A presence sensor in a home does not solve the road problem. But it makes it possible to detect a behavioral anomaly (a night without getting up, a morning without going to the kitchen) and to alert before the situation changes. A GPS badge does not replace mobility, but it allows an outing that the fear of getting lost would prohibit. A connected watch does not keep company, but it maintains a wire between the person and a listening service available at any time. Technology does not fill the gaps in the environment. It reduces the effects on daily life.

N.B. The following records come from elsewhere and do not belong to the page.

Lemma baseline_command_check (co2eq tvoc : Z) :
  forallb byteb ([0x20; 0x1e] ++ baseline_buffer co2eq tvoc) = true
  <-> is_word16 co2eq /\ is_word16 tvoc.
Proof.
  rewrite baseline_buffer_eq, !forallb_app, !andb_true_iff, !encode_word_check.
  split.
  - intros [_ [Ht Hc]]. now split.
  - intros [Hc Ht]. split; [ reflexivity | now split ].
Qed.

(** X7 (set baseline, values out of range): a baseline value below 0
    or above 65535 (the pair not being zero, zero) makes
    [sgp_set_iaq_baseline] raise [ValueError] when the command is turned
    into bytes, and this is the only way it raises that error; the
    device is then acquired and released, and nothing is written. *)
Theorem set_baseline_rejects_wide_values
        (T : Transport) (w : world T) (co2eq tvoc : Z) :
  (fst (sgp_set_iaq_baseline co2eq tvoc w) = Raise ValueError
   <-> ~ (co2eq = 0 /\ tvoc = 0) /\ ~ (is_word16 co2eq /\ is_word16 tvoc)) /\
  (fst (sgp_set_iaq_baseline co2eq tvoc w) = Raise ValueError ->
   snd (sgp_set_iaq_baseline co2eq tvoc w)
   = Build_world T (dev w) (log w ++ [Acquire; Release])).
Proof.
  rewrite set_baseline_cases.
  destruct ((co2eq =? 0) && (tvoc =? 0)) eqn:Hz.
  - apply andb_true_iff in Hz. rewrite !Z.eqb_eq in Hz.
    cbn [fst]. split.
    + split; [ discriminate | tauto ].
    + discriminate.
  - assert (Hnz : ~ (co2eq = 0 /\ tvoc = 0)).
    { intros [H1 H2]. apply andb_false_iff in Hz.
      rewrite !Z.eqb_neq in Hz. tauto. }
    cbv zeta. pose proof (baseline_command_check co2eq tvoc) as Hchk.
    destruct (forallb byteb ([0x20; 0x1e] ++ baseline_buffer co2eq tvoc)).
    + assert (Hin : is_word16 co2eq /\ is_word16 tvoc) by now apply Hchk.
      destruct (bus_write T _ _); cbn [fst];
        (split; [ split; [ discriminate | tauto ] | discriminate ]).
    + cbn [fst snd]. split; [ | reflexivity ].
      split; [ | reflexivity ].
      intros _. split; [ exact Hnz | ].
      intros Hin. apply Hchk in Hin. discriminate Hin.
Qed.

Lemma set_baseline_rejects_wide_values_witness :
  sgp_set_iaq_baseline 0x10000 0 (Mock.start [])
  = (Raise ValueError, Build_world Mock.transport [] [Acquire; Release]).
Proof.
  destruct (set_baseline_rejects_wide_values
              Mock.transport (Mock.start []) 0x10000 0) as [Hiff Hlog].
  assert (Hfst : fst (sgp_set_iaq_baseline 0x10000 0 (Mock.start []))
                 = Raise ValueError).
  { apply Hiff. split.
    - intros [H _]. discriminate H.
    - intros [[_ H] _]. lia. }
  specialize (Hlog Hfst).
  rewrite (surjective_pairing (sgp_set_iaq_baseline 0x10000 0 (Mock.start []))).
  rewrite Hfst, Hlog. reflexivity.
Defined.

(** ** The other operations *)

Lemma iaq_init_cases (T : Transport) (w : world T) :
  sgp_iaq_init w =
  match bus_write T [0x20; 0x03] (dev w) with
  | Some b =>
    (Return tt,
     Build_world T (bus_sleep T 0.01%Q b)
       (log w ++ [Acquire; Write [0x20; 0x03]; Sleep 0.01%Q; Release]))
  | None =>
    (Raise OSError,
     Build_world T (dev w) (log w ++ [Acquire; Write [0x20; 0x03]; Release]))
  end.
Proof.
  unfold sgp_iaq_init, sgp_run_profile, bind. rewrite transaction_eq.
  change (forallb byteb [0x20; 0x03]) with true.
  change (negb (Qle_bool 0 0.01)) with false. cbv iota.
  now destruct (bus_write T [0x20; 0x03] (dev w)).
Qed.
(** * UColor: a verification development for [src/index.js]

    The JavaScript class [UColor] stores four numeric channels and offers a
    random constructor ([random]), parsers ([fromHEX], [fromRGBA]),
    formatters ([toHEX], [toRGBA]) and three derivations ([etGrayScale],
    [getContrastColor], [getPalette]) built on [rgbToHsl] and [hslToRgb].

    JavaScript numbers are IEEE 754 binary64 values; they are modelled by
    Rocq's primitive [float]s, whose operations are the binary64 ones
    (round to nearest, ties to even).  The library functions the class calls
    ([Math.round], [%], [Number], [parseInt], ...) are defined from the
    ECMAScript specification on the exact value of a float, obtained through
    [Prim2SF].  The colour-space conversions are written over an interface of
    numeric operations, whose instance is binary64 arithmetic. *)

From Stdlib Require Import ZArith QArith Bool List Lia Lqa.
From Stdlib Require Import Ascii String.
From Stdlib Require Import Floats Uint63.
Import ListNotations.

Set Implicit Arguments.
Close Scope Q_scope.

(** ** The numeric operations the class uses *)

Class Arith (num : Type) := {
  lit : Q -> num;                       (* a numeric literal of the source *)
  NaN : num;                            (* [undefined] used as a number *)
  add : num -> num -> num;
  sub : num -> num -> num;
  mul : num -> num -> num;
  div : num -> num -> num;
  rem : num -> num -> num;              (* the [%] operator *)
  lt : num -> num -> bool;              (* [<] *)
  seq : num -> num -> bool;             (* [===] on numbers *)
  Math_round : num -> num;
  Math_max2 : num -> num -> num;
  Math_min2 : num -> num -> num
}.
Lemma X9_witness :
  settled int_hash small_keys sample_world /\
  fst (PersistentCache___getattr___popitem Z.eqb int_hash sample_world)
  = Ok (3, 30).
Proof.
  split; [exact sample_world_settled|].
  pose proof (@X9_popitem_removes_oldest Z Z Z.eqb int_hash Z.eqb_eq
                small_keys sample_world sample_world_settled) as H.
  cbv zeta in H.
  change (data (wrapped sample_world)) with [(3, 30); (1, 11)] in H.
  exact (proj1 H).
Defined.

Lemma X10_witness :
  settled int_hash small_keys sample_world /\
  In 2 small_keys /\
  ~ In 2 (dict_keys (data (wrapped sample_world))) /\
  1 <= maxsize (wrapped sample_world) /\
  fst (PersistentCache___setitem__ Z.eqb int_hash 2 22 sample_world) = Ok tt.
Proof.
  assert (Hn : ~ In 2 (dict_keys (data (wrapped sample_world)))).
  { vm_compute. intuition discriminate. }
  assert (Hm : 1 <= maxsize (wrapped sample_world))
    by (vm_compute; discriminate).
  split; [exact sample_world_settled|]. split; [cbn; auto|].
  split; [exact Hn|]. split; [exact Hm|].
  exact (proj1
    (@X10_insert_evicts_oldest_at_capacity Z Z Z.eqb int_hash Z.eqb_eq
       small_keys 2 22 sample_world sample_world_settled
       small_keys_collision_free (or_intror (or_introl eq_refl)) Hn Hm)).
Defined.

Lemma X11_witness :
  settled int_hash small_keys sample_world /\
  In 1 (dict_keys (data (wrapped sample_world))) /\
  hook_log (snd (PersistentCache___setitem__ Z.eqb int_hash 1 12 sample_world))
  = hook_log sample_world.
Proof.
  assert (Hin : In 1 (dict_keys (data (wrapped sample_world))))
    by (vm_compute; auto).
  split; [exact sample_world_settled|]. split; [exact Hin|].
  exact (proj1 (proj2 (proj2 (proj2 (proj2 (proj2
    (@X11_overwrite_in_place Z Z Z.eqb int_hash Z.eqb_eq small_keys 1 12
       sample_world sample_world_settled Hin))))))).
Defined.

Lemma X12_witness :
  settled int_hash small_keys after_one_set /\
  In 3 small_keys /\
  ~ In 3 (dict_keys (data (wrapped after_one_set))) /\
  Z.of_nat (List.length (data (wrapped after_one_set)))
    < maxsize (wrapped after_one_set) /\
  run Z.eqb int_hash [OnCache (OpSet 3 30); OnCache (OpDelete 3)] after_one_set
  = ([Ok VNone; Ok VNone],
     with_hook_log (hook_log after_one_set ++ [3]) after_one_set).
Proof.
  assert (Hn : ~ In 3 (dict_keys (data (wrapped after_one_set)))).
  { vm_compute. intuition discriminate. }
  assert (Hl : Z.of_nat (List.length (data (wrapped after_one_set)))
               < maxsize (wrapped after_one_set))
    by (vm_compute; reflexivity).
  split; [exact after_one_set_settled|]. split; [cbn; auto|].
  split; [exact Hn|]. split; [exact Hl|].
  exact (@X12_set_then_delete_restores Z Z Z.eqb int_hash Z.eqb_eq
           small_keys 3 30 after_one_set after_one_set_settled
           small_keys_collision_free
           (or_intror (or_intror (or_introl eq_refl))) Hn Hl).
Defined.

Lemma X13_witness :
  truthy (filename (fresh 1 two_records)) = true /\
  exists w' : World Z Z,
    PersistentCache___setitem__ Z.eqb int_hash 3 30 (fresh 1 two_records)
    = (Ok tt, w') /\
    dict_get String.eqb (disk w') (hash_key int_hash 3) = Some (3, 30).
Proof.
  split; [reflexivity|]. eexists. split.
  - vm_compute. reflexivity.
  - refine (proj1 (proj2
      (@X13_successful_set_is_written_through Z Z Z.eqb int_hash Z.eqb_eq
         3 30 (fresh 1 two_records) _ eq_refl _))).
    vm_compute. reflexivity.
Defined.

Lemma X14_witness :
  initialized after_one_set = true /\
  wrapped_hooked after_one_set = true /\
  NoDup (dict_keys (data (wrapped after_one_set))) /\
  NoDup (dict_keys (disk after_one_set)) /\
  exists w' : World Z Z,
    PersistentCache___getattr_____delitem__ Z.eqb int_hash 1 after_one_set
    = (Ok tt, w') /\
    dict_mem Z.eqb (data (wrapped w')) 1 = false /\
    dict_mem String.eqb (disk w') (hash_key int_hash 1) = false.
Proof.
  assert (N1 : NoDup (dict_keys (data (wrapped after_one_set))))
    by (vm_compute; repeat constructor; intros []).
  assert (N2 : NoDup (dict_keys (disk after_one_set)))
    by (vm_compute; repeat constructor; intros []).
  split; [reflexivity|]. split; [reflexivity|].
  split; [exact N1|]. split; [exact N2|].
  eexists. split.
  - vm_compute. reflexivity.
  - refine ((fun H => conj (proj1 H) (proj1 (proj2 H)))
      (@X14_successful_delete_clears_cache_and_store Z Z Z.eqb int_hash
         Z.eqb_eq 1 after_one_set _ eq_refl eq_refl N1 N2 _)).
    vm_compute. reflexivity.
Defined.

Lemma X15_witness :
  desynchronised
  = {| wrapped := {| data := [(-2, 20); (3, 30)]; maxsize := 2 |};
       wrapped_hooked := true; filename := Some "cache.db"%string;
       persistent_dict := Some (DbfilenameShelf "cache.db");
       disk := [("3"%string, (3, 30))]; hook_log := [-1] |} /\
  fst (PersistentCache___setitem__ Z.eqb int_hash 4 40 desynchronised)
  = Raise (KeyError (StoreKey "-2"%string)) /\
  data (wrapped (snd (PersistentCache___setitem__ Z.eqb int_hash 4 40
                        desynchronised)))
  = [(3, 30)].
Proof.
  assert (E : desynchronised
    = {| wrapped := {| data := [(-2, 20); (3, 30)]; maxsize := 2 |};
         wrapped_hooked := true; filename := Some "cache.db"%string;
         persistent_dict := Some (DbfilenameShelf "cache.db");
         disk := [("3"%string, (3, 30))]; hook_log := [-1] |})
    by (vm_compute; reflexivity).
  split; [exact E|]. rewrite E.
  rewrite (@X15_set_aborts_when_eviction_cannot_be_mirrored Z Z Z.eqb
             int_hash Z.eqb_eq 4 40 (-2) 20 [(3, 30)] 2
             (Some "cache.db"%string) (DbfilenameShelf "cache.db")
             [("3"%string, (3, 30))] [-1]).
  - split; reflexivity.
  - reflexivity.
  - cbn. intuition discriminate.
  - reflexivity.
Defined.
(** Each rule appends nothing, or one finding of its own type with its
    own weight and mapping. *)
Lemma duration_shape cf :
  (duration_findings cf = [] /\ duration_weight cf = 0
   /\ (total_duration_days cf <= duration_limit (is_international cf))%Q)
  \/ (exists f, duration_findings cf = [f]
      /\ type_ f = duration_type (is_international cf)
      /\ framework_violation f = duration_mapping
      /\ 2 <= duration_weight cf <= 3
      /\ (duration_limit (is_international cf) < total_duration_days cf)%Q).
Proof.
  destruct (Qlt_le_dec (duration_limit (is_international cf)) (total_duration_days cf))
    as [H | H].
  - right. destruct (duration_fires cf H) as (f & Hf & Hw & Ht & _ & _ & _ & Hm).
    exists f. repeat split; try assumption; rewrite Hw; destruct (Qgtb _ _); lia.
  - left.
    assert (H' : (total_duration_days cf
                  <= (if is_international cf then 150 else 20))%Q).
    { unfold duration_limit in H. by destruct (is_international cf). }
    destruct (duration_silent cf H') as [-> ->]. auto.
Qed.

Lemma approval_shape cf :
  (approval_findings cf = [] /\ approval_weight cf = 0)
  \/ (exists f, approval_findings cf = [f]
      /\ type_ f = supervisor
      /\ framework_violation f = supervisor_mapping
      /\ approval_weight cf = 3).
Proof.
  destruct (approval_cases cf) as [(a & Ha & Hgt) | H].
  - right.
    assert (exists f, approval_findings cf = [f] /\ type_ f = supervisor
                      /\ framework_violation f = supervisor_mapping
                      /\ approval_weight cf = 3) as Hx; [| exact Hx].
    unfold approval_findings, approval_weight, approval_rule.
    rewrite Ha, (truthy_above a Hgt). lookups; run.
    apply Qgtb_true in Hgt. rewrite Hgt. lookups; run.
    eexists. repeat split; reflexivity.
  - left. by destruct (approval_silent cf H) as [-> ->].
Qed.
Lemma hoare_remove_layer_prez_sound sel count :
  hoare sound (Doc.remove_layer_prez sel count) (λ _, sound) sound.
Proof.
  unfold Doc.remove_layer_prez.
  eapply (hoare_bind _ _ _ _ (λ _, sound)).
  - destruct sel; [repeat sound_step|].
    case_decide; repeat sound_step. apply hoare_row_for_uuid_sound.
  - intros [row uuids]. sound_step; [apply hoare_toggle_sound|].
    repeat sound_step. apply hoare_is_using_sound.
Qed.

Ltac sound_bind := eapply (hoare_bind _ _ _ _ (λ _, sound)).

Lemma hoare_remove_layers_from_all_sets_sound uuids :
  hoare sound (Doc.remove_layers_from_all_sets uuids) (λ _, sound) sound.
Proof.
  unfold Doc.remove_layers_from_all_sets.
  apply hoare_for_each. intros u _.
  sound_bind; [sound_step|]. intros _.
  sound_bind; [sound_step|]. intros d.
  sound_bind; [|intros _; apply hoare_remove_layer_prez_sound].
  apply hoare_for_each. intros [dex [l|]] _; simpl; [|sound_step].
  case_decide; [sound_step|].
  sound_bind; [sound_step|]. intros st.
  destruct (list_find _ st) as [[pdex q]|]; sound_step.
Qed.

Lemma hoare_update_dataset_info_sound ni :
  hoare sound (Doc.update_dataset_info ni) (λ _, sound) sound.
Proof.
  unfold Doc.update_dataset_info.
  sound_bind; [sound_step|]. intros d.
  sound_bind; [case_decide; sound_step|]. intros _.
  destruct (_ !! _); sound_step.
Qed.

Lemma hoare_insert_layer_with_info_sound info cmap ib :
  hoare sound (Doc._insert_layer_with_info info cmap ib) (λ _, sound) sound.
Proof.
  unfold Doc._insert_layer_with_info.
  sound_bind; [sound_step|]. intros cur.
  sound_bind; [sound_step|]. intros cur'.
  sound_bind; [sound_step|]. intros n.
  sound_bind; [sound_step|]. intros d.
  sound_bind; [|intros _; sound_step].
  apply hoare_for_each. intros [dex [l|]] _; sound_step.
Qed.

Section ReachableSound.
Variable import_image : string → UUID * Layer * Content.
Variable collect_info : Layer → Fields.
Variable default_colormap : Layer → option Colormap.
Variable guidebook_climits : Layer → Climits.
Variable display_name : Layer → option string.

Lemma hoare_open_file_sound path ib :
  hoare sound
    (Doc.open_file import_image collect_info default_colormap
                   guidebook_climits display_name path ib)
    (λ _, sound) sound.
Proof.
  unfold Doc.open_file. destruct (import_image path) as [[u info] content].
  sound_bind; [sound_step|]. intros d. case_decide.
  - unfold format_s_UUID. repeat sound_step.
  - do 4 (sound_bind; [sound_step|]; intros _).
    sound_bind; [apply hoare_insert_layer_with_info_sound|].
    intros [presentation reordered_indices]. repeat sound_step.
Qed.
End ReachableSound.

Lemma omap_id_insert_fresh (slots : list (option loc)) n new :
  slots !! n = Some None →
  omap id (<[n := Some new]> slots) ≡ₚ new :: omap id slots.
Proof.
  revert n. induction slots as [|[l|] slots IH]; intros [|n] Hn;
    simplify_eq/=; try done.
  - rewrite (IH n Hn). apply Permutation_swap.
  - by apply IH.
Qed.

Lemma omap_id_snoc_None (slots : list (option loc)) :
  omap id (slots ++ [None]) = omap id slots.
Proof. rewrite omap_app. simpl. by rewrite app_nil_r. Qed.

(** [select_layer_set] on a slot that already holds a stack. *)
Lemma select_layer_set_existing_run d new_index l s :
  wf d →
  0 ≤ new_index → _layer_sets d !! Z.to_nat new_index = Some (Some l) →
  stacks d !! l = Some s →
  let d1 := MkDoc new_index (_layer_sets d) (_layer_with_uuid d) (stacks d) in
  ∃ t, Doc.select_layer_set new_index d = (Ok tt, d1, t).
Proof.
  intros Hwf Hnn Hslot Hs d1.
  apply lookup_lt_Some in Hslot as Hlt.
  unfold Doc.select_layer_set.
  unfold bind at 1. unfold get at 1.
  rewrite decide_True by lia.
  unfold bind at 1. unfold ret at 1.
  unfold bind at 1. rewrite decide_False by lia. unfold ret at 1.
  unfold bind at 1. unfold get at 1.
  unfold bind at 1. unfold bind at 1. unfold lift at 1.
  rewrite (getitem_nonneg _ new_index (Some l) Hnn Hslot).
  unfold ret at 1. unfold bind at 1.
  unfold Doc.set_current_set_index at 1.
  assert (current_at d1 l) as Hcur1 by done.
  pose proof (switch_tail d1 l s new_index Hcur1 Hs) as Ht.
  unfold d1 in Ht |- *. cbv beta. rewrite Ht. by eexists.
Qed.

Lemma sound_select_layer_set new_index d :
  sound d → sound (Doc.select_layer_set new_index d).1.2.
Proof.
  intros [Hwf [src Hcur]].
  destruct (wf_allocated d _ src Hwf (proj2 Hcur)) as [s_src Hsrc].
  destruct (decide (new_index ≤ Z.of_nat (length (_layer_sets d))
                    ∧ 0 ≤ new_index)) as [[Hle Hnn]|Hbad]; last first.
  { unfold Doc.select_layer_set, bind, get. simpl.
    rewrite decide_False by done. simpl. by split; [|exists src]. }
  set (slots' := if decide (new_index = Z.of_nat (length (_layer_sets d)))
                 then _layer_sets d ++ [None] else _layer_sets d).
  assert (Z.to_nat new_index < length slots')%nat as Hlt.
  { subst slots'. case_decide; [rewrite length_app; simpl|]; lia. }
  destruct (lookup_lt_is_Some_2 _ _ Hlt) as [[l|] Hslot].
  - (* the slot holds a stack *)
    assert (_layer_sets d !! Z.to_nat new_index = Some (Some l)) as Hslot'.
    { subst slots'. case_decide as Heq; [|done].
      rewrite Heq, Nat2Z.id, lookup_app_r, Nat.sub_diag in Hslot by lia.
      done. }
    destruct (wf_allocated d _ l Hwf Hslot') as [s Hs].
    destruct (select_layer_set_existing_run d new_index l s Hwf Hnn Hslot' Hs)
      as [t ->]. simpl.
    split; [done|]. by exists l.
  - (* the slot is empty: a clone is made *)
    destruct (select_layer_set_run d new_index src s_src Hcur Hsrc Hnn Hslot)
      as [anim ->]. simpl. fold slots'.
    destruct Hwf as [Hnd Halloc].
    assert (omap id slots' = slot_locs d) as Hlocs.
    { subst slots'. unfold slot_locs. case_decide; [|done].
      apply omap_id_snoc_None. }
    split; [split|].
    + unfold slot_locs. simpl.
      rewrite (omap_id_insert_fresh _ _ _ Hslot), Hlocs.
      apply NoDup_cons. split; [|done].
      intros Hin. apply Halloc in Hin. lia.
    + intros l'. unfold slot_locs. simpl.
      rewrite (omap_id_insert_fresh _ _ _ Hslot), Hlocs.
      rewrite length_app. simpl. intros Hin.
      apply elem_of_cons in Hin as [->|Hin]; [lia|].
      apply Halloc in Hin. lia.
    + exists (length (stacks d)). split; [done|]. simpl.
      by apply list_lookup_insert_eq.
Qed.

Section ReachableTheorem.
Variable import_image : string → UUID * Layer * Content.
Variable collect_info : Layer → Fields.
Variable default_colormap : Layer → option Colormap.
Variable guidebook_climits : Layer → Climits.
Variable display_name : Layer → option string.

Let run_op' := run_doc_op import_image collect_info default_colormap
                          guidebook_climits display_name.

Lemma sound_run_doc_op op d : sound d → sound (run_op' op d).1.2.
Proof.
  intros Hd. destruct op; simpl.
  - apply (hoare_final sound); [|done].
    sound_bind; [apply hoare_open_file_sound|]. intros ?. sound_step.
  - apply (hoare_final sound); [apply hoare_update_dataset_info_sound|done].
  - by apply sound_select_layer_set.
  - apply (hoare_final sound); [apply hoare_toggle_sound|done].
  - apply (hoare_final sound); [apply hoare_remove_layer_prez_sound|done].
  - apply (hoare_final sound);
      [apply hoare_remove_layers_from_all_sets_sound|done].
Qed.

(** Whatever a client calls on a new document, in whatever order and
    however each call ends, the document stays well-formed and keeps a
    current set: the hypotheses of the theorems above are the invariant of
    the documents the code can build. *)
Lemma reachable_sound n ops :
  sound (run_doc_ops import_image collect_info default_colormap
                     guidebook_climits display_name ops (Doc.__init__ n)).
Proof.
  unfold run_doc_ops. generalize (Doc.__init__ n) (sound_init n).
  induction ops as [|op ops IH]; intros d Hd; [done|].
  simpl. apply IH. by apply sound_run_doc_op.
Qed.
End ReachableTheorem.

(** ** The scenarios of the specification, run on the model *)

(** Scenario A: one import into a new document with one layer set. *)
Example scenario_A :
  ∃ r d t,
    open_one "a.tif" 0 (Doc.__init__ 1) = (Ok r, d, t)
    ∧ current_store d
      = Some [Prez 1%N IMAGE true None (Some (CmapName "grays"))
                   (ClimPair 0%N 1%N) NORMAL].
Proof. eexists _, _, _. split; by vm_compute. Qed.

Uses which vary depending on the territory and which the tech offer still too often ignores
What the barometer also highlights is a geography of needs that designers of IoT solutions have rarely integrated into their product thinking. In the villages, the pressure is on access to care and mobility: these are contexts where home fall detection and GPS location have immediate value, because help is far away and response times are long. In small towns, the need for small repairs and adapted transport opens the way to service coordination platforms. In big cities, it is the readability of the route that takes precedence: simple interfaces, a single entry point, technology that does not add complexity to a life that is already difficult to navigate.
Designing an IoT solution for “seniors” without taking into account this territorial segmentation is designing for an average user who does not exist. It also means missing the use cases where the added value would be the greatest.
What the data reveals about real usage: link takes precedence over function
32% of seniors surveyed cite local volunteering among the most useful actions. 28.20% mention events against isolation. 23.10% mention courtesy visits. These figures do not speak of technology and that is precisely what makes them instructive for those who design them.
What seniors seek first is a human point of support. A presence, a relay, someone or something that prevents everyday life from closing down too quickly. The IoT solutions that have found their place in everyday life are not necessarily the most sophisticated. They are those who have understood that technology is not the value proposition: it is the vector of a link which is. Connected remote assistance that is triggered at the right time only has value if, at the other end, someone responds, provides guidance, reassures, and avoids having to rebuild everything from scratch.
Autonomy as a system and IoT as continuity infrastructure
We have long thought of connected objects for seniors as safety devices: something that is triggered when things go wrong. The barometer invites us to broaden this reading. Autonomy never depends on the person alone: it depends on everything around them that continues to make life possible. Suitable accommodation, accessible services, an environment that does not add obstacles to fatigue.
Well-designed IoT is not positioned for disruption. It intervenes upstream, in the ordinary, to maintain the conditions which allow a person to stay at home, to go out, to keep a grip on their daily life. Discrete sensors, voice interfaces, familiar objects augmented with connectivity: the challenge is not innovation for its own sake, but integration into real life, with its habits, its resistances, its margins of fatigue.
The national autonomy conference may well bring together all the players in the sector: if the technological solutions presented do not start from needs as they are expressed, located, differentiated, anchored in concrete territories, they will remain responses to problems that no one has posed in these terms.
The RFVAA 2026 barometer is not just another report. For IoT players, it is a reading grid. It remains to be decided whether we use it to design differently or to continue to innovate in a vacuum.